(* ===== verification/Compaction.v ===== *)
(** * Compaction of the context

    [src/harness/context-compaction.ts] and [src/core/orchestrator/compaction.ts]:
    when the log of a session outgrows the model's context, its older part is
    replaced, for the model, by a summary.  The summary is itself an entry of the
    log, under one scope label, and a record of the tape.

    The thresholds are computed in double precision ([Numbers]).  The counter of
    tokens is a parameter; the cache in front of it is modelled with its eviction,
    and [estimateEntryTokens_ok] lets the rest of the file use the plain count. *)

From Stdlib Require Import ZArith Lia Ascii.
From S2P Require Import Prelude Collections Numbers Scopes Sessions TapeFold.
Open Scope Z_scope.

(** ** Text *)
(** [util/text.ts]; the surrogates they look for do not occur in the model. *)
Definition headSlice (s : string) (n : Z) : string :=
  if n <=? 0 then "" else if Z.of_nat (String.length s) <=? n then s else Str.take (Z.to_nat n) s.

Definition tailSlice (s : string) (n : Z) : string :=
  if n <=? 0 then "" else if Z.of_nat (String.length s) <=? n then s
  else Str.drop (String.length s - Z.to_nat n) s.

Definition CONTEXT_SUMMARY_KIND : string := "context_summary".
Definition MAX_COMPACT_ENTRY_CHARS : Z := 16000.
Definition COMPACT_ENTRY_TAIL_CHARS : Z := 2000.

Definition capCompactLine (s : string) : string :=
  if Z.of_nat (String.length s) <=? MAX_COMPACT_ENTRY_CHARS then s else
  let notice := "…[truncated — " +:+ Str.showZ (Z.of_nat (String.length s)) +:+ " chars]…" in
  headSlice s (MAX_COMPACT_ENTRY_CHARS - COMPACT_ENTRY_TAIL_CHARS - Z.of_nat (String.length notice))
  +:+ notice +:+ tailSlice s COMPACT_ENTRY_TAIL_CHARS.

TO DO -
Go through the data, and copy each line in which the word "tailSlice" appears.

ANSWER TO THIS EXERCISE -
Definition tailSlice (s : string) (n : Z) : string :=
  +:+ notice +:+ tailSlice s COMPACT_ENTRY_TAIL_CHARS.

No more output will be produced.